LE TAMBOUR DU BOYARD
Sur le grand étalon bai chevauchait le prince Vassili. Vêtu d’une pelisse d’écarlate bordée de zibeline sombre, le regard dur et la nuque raide, il incarnait l'autorité impitoyable des grands boyards du règne d’Alexis Mikhaïlovitch. À son flanc gauche, sur un cheval pommelé, trottait Yakov. Ancien serf de ces mêmes terres, brisé par la corvée avant d'être arraché au labour pour servir dans les nouveaux régiments de fantassins, Yakov avait appris à battre la peau de veau au son des canons de Smolensk. Devenu le tambour personnel du prince, il portait désormais le drap vert des troupes de parade, le dos droit, impassible devant ces paysans qui baissaient la tête sans oser le regarder.
Le prince arrêta sa bête au milieu de la place, devant le doyen du village prosterné dans la boue gelée.
— L’oukase du Tsar est sans appel, déclara Vassili, d’une voix qui claqua comme un coup de fouet. Un quart des réserves d'avoine et dix jeunes hommes valides pour la campagne du Dniepr avant la nuit tombée. Tout refus sera payé par le knout et le feu.
Les villageois ne bougèrent pas, le souffle court dans le froid piquant. Seul le doyen osa murmurer une supplication vers le sol, implorant grâce pour un hameau déjà dévasté par les famines précédentes. Sans un mot de compassion, Vassili posa la main sur le pommeau de son sabre, prêt à donner l’ordre d’exécution à la garnison stationnée à la lisière des bois.
— Tu as trois battements de tambour pour faire avancer les recrues, lança le boyard en se tournant vers son servant. Sonne le rassemblement, Yakov. Qu’ils sachent que leur maître n’attend pas.
Yakov détacha les baguettes d’ébène suspendues à son flanc et approcha la caisse de cuivre sanglée à sa selle. Il leva les bras.

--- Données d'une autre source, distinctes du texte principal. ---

(** * AuditTrail: a shallow embedding of the ledger contract

    Source: [smart-contracts/contracts/AuditTrail.sol].

    The contract state is a record of finite maps; every Solidity [mapping]
    is a [gmap] read with the Solidity default of its value type.  External
    functions that write are computations in a state-and-failure monad whose
    failure keeps the state reached at the failing statement; [call] is the
    transaction boundary of the EVM, which discards that state on a revert.
    [view] functions read the state and return a result or a revert.

    Strings are compared by [keccak256] in the source and string-keyed
    mappings hash their key; both are modelled by equality of the strings
    (a collision-free hash).  Addresses, [uint256] and [bytes32] values are
    integers; the two counters are incremented with the overflow check of
    Solidity 0.8.  The contract inherits from OpenZeppelin's [Ownable],
    [ReentrancyGuard] and [Pausable], whose modifiers and functions are
    modelled next to the contract's own. *)

From Stdlib Require Import ZArith NArith Ascii String List Lia Bool.
From stdpp Require Import gmap strings list fin_maps.

Local Open Scope string_scope.
Local Open Scope list_scope.
Local Open Scope Z_scope.

(** ** Data model *)

Abbreviation address := Z (only parsing).
Abbreviation uint256 := Z (only parsing).
Abbreviation bytes32 := Z (only parsing).

Definition MAX_UINT256 : Z := 2 ^ 256 - 1.

(** [struct Transaction] *)
Record Transaction := mkTransaction {
  tokenId : string;
  smeAddress : address;
  timestamp : uint256;
  transactionType : string;
  amount : uint256;
  dataHash : bytes32;
  ipfsHash : string;
  isVerified : bool
}.

(** A [Transaction memory] local that is declared and never assigned. *)
Definition emptyTx : Transaction :=
  mkTransaction "" 0 0 "" 0 0 "" false.

Inductive Event :=
| TransactionLogged (tokenId : string) (sme : address) (timestamp : uint256)
    (dataHash : bytes32) (transactionType : string) (amount : uint256)
| SMEAuthorized (sme : address) (status : bool)
| TransactionVerified (tokenId : string) (verifier : address)
| OwnershipTransferred (previousOwner newOwner : address)
| Paused (account : address)
| Unpaused (account : address).

(** Storage of the contract, with the inherited variables of [Ownable],
    [ReentrancyGuard] and [Pausable], and the log of emitted events. *)
Record State := mkState {
  auditTrails : gmap Z (list Transaction);
  tokenExists : gmap string bool;
  authorizedSMEs : gmap Z bool;
  tokenToSME : gmap string Z;
  transactionCounts : gmap Z Z;
  totalTransactions : uint256;
  _owner : address;
  _status : uint256;
  _paused : bool;
  events : list Event
}.

(** Reading [m[k]]: an absent key reads as the default of the value type. *)
Definition mget {K V} `{Countable K} (d : V) (m : gmap K V) (k : K) : V :=
  default d (m !! k).

Definition set_auditTrails (v : gmap Z (list Transaction)) (st : State) : State :=
  mkState v (tokenExists st) (authorizedSMEs st) (tokenToSME st)
    (transactionCounts st) (totalTransactions st) (_owner st) (_status st)
    (_paused st) (events st).

Definition set_tokenExists (v : gmap string bool) (st : State) : State :=
  mkState (auditTrails st) v (authorizedSMEs st) (tokenToSME st)
    (transactionCounts st) (totalTransactions st) (_owner st) (_status st)
    (_paused st) (events st).

Definition set_authorizedSMEs (v : gmap Z bool) (st : State) : State :=
  mkState (auditTrails st) (tokenExists st) v (tokenToSME st)
    (transactionCounts st) (totalTransactions st) (_owner st) (_status st)
    (_paused st) (events st).

Definition set_tokenToSME (v : gmap string Z) (st : State) : State :=
  mkState (auditTrails st) (tokenExists st) (authorizedSMEs st) v
    (transactionCounts st) (totalTransactions st) (_owner st) (_status st)
    (_paused st) (events st).

Definition set_transactionCounts (v : gmap Z Z) (st : State) : State :=
  mkState (auditTrails st) (tokenExists st) (authorizedSMEs st) (tokenToSME st)
    v (totalTransactions st) (_owner st) (_status st) (_paused st) (events st).

Definition set_totalTransactions (v : uint256) (st : State) : State :=
  mkState (auditTrails st) (tokenExists st) (authorizedSMEs st) (tokenToSME st)
    (transactionCounts st) v (_owner st) (_status st) (_paused st) (events st).

Definition set_owner (v : address) (st : State) : State :=
  mkState (auditTrails st) (tokenExists st) (authorizedSMEs st) (tokenToSME st)
    (transactionCounts st) (totalTransactions st) v (_status st) (_paused st)
    (events st).

Definition set_status (v : uint256) (st : State) : State :=
  mkState (auditTrails st) (tokenExists st) (authorizedSMEs st) (tokenToSME st)
    (transactionCounts st) (totalTransactions st) (_owner st) v (_paused st)
    (events st).

Definition set_paused (v : bool) (st : State) : State :=
  mkState (auditTrails st) (tokenExists st) (authorizedSMEs st) (tokenToSME st)
    (transactionCounts st) (totalTransactions st) (_owner st) (_status st) v
    (events st).

Definition add_event (e : Event) (st : State) : State :=
  mkState (auditTrails st) (tokenExists st) (authorizedSMEs st) (tokenToSME st)
    (transactionCounts st) (totalTransactions st) (_owner st) (_status st)
    (_paused st) (events st ++ [e]).

(** ** Failure, results and the transaction monad *)

(** [Revert] carries the reason string of a failed [require]; [Panic] the
    code of a failed built-in check (0x11 arithmetic overflow, 0x32 array
    index out of bounds). *)
Inductive Error :=
| Revert (reason : string)
| Panic (code : Z).

(** Result of a [view] function. *)
Definition Result (A : Type) : Type := Error + A.

#[export] Instance Result_ret : MRet Result := fun _ a => inr a.
#[export] Instance Result_bind : MBind Result := fun _ _ f r =>
  match r with
  | inl e => inl e
  | inr a => f a
  end.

Le premier roulement résonna contre les façades de bois, sourd, rythmé, martial.
Mais au lieu d'enchaîner le rythme impérial, Yakov modifia la cadence dès la seconde frappe. Un motif étrange, saccadé, un signal d'alerte bien connu des bandes de fugitifs des marais du Don.
Le prince fronça les sourcils et tourna la bride pour le réprimander, mais il n'en eut pas le temps. Du couvert des granges et de l’intérieur obscur des maisons, des dizaines d’hommes ne sortirent pas mains nues en suppliants, mais armés de faux redressées, de piques et de mousquets pris aux cosaques. En un instant, la route fut barrée.
Vassili dégaina, livide.
— Traître ! Tu as vendu ton prince pour sauver ta fange ?
Yakov laissa pendre ses baguettes et soutint sans ciller le regard du boyard, un mince sourire découvrant ses dents gâtées.
— Je n’ai rien vendu, Excellence. C’est vous qui avez exigé que j’aille inspecter le domaine trois jours avant votre arrivée. En voyant le registre des âmes, j’ai seulement prévenu mon propre frère et mon père que le bourreau venait réclamer leur sueur.
Sur la neige souillée, le doyen se releva lentement, levant son visage ridé vers le cavalier en vert. Les villageois ne s'étaient pas agenouillés par terreur devant le prince rouge : ils attendaient simplement le signal de l'ancien moujik pour ne laisser repartir aucun témoin dans la taïga.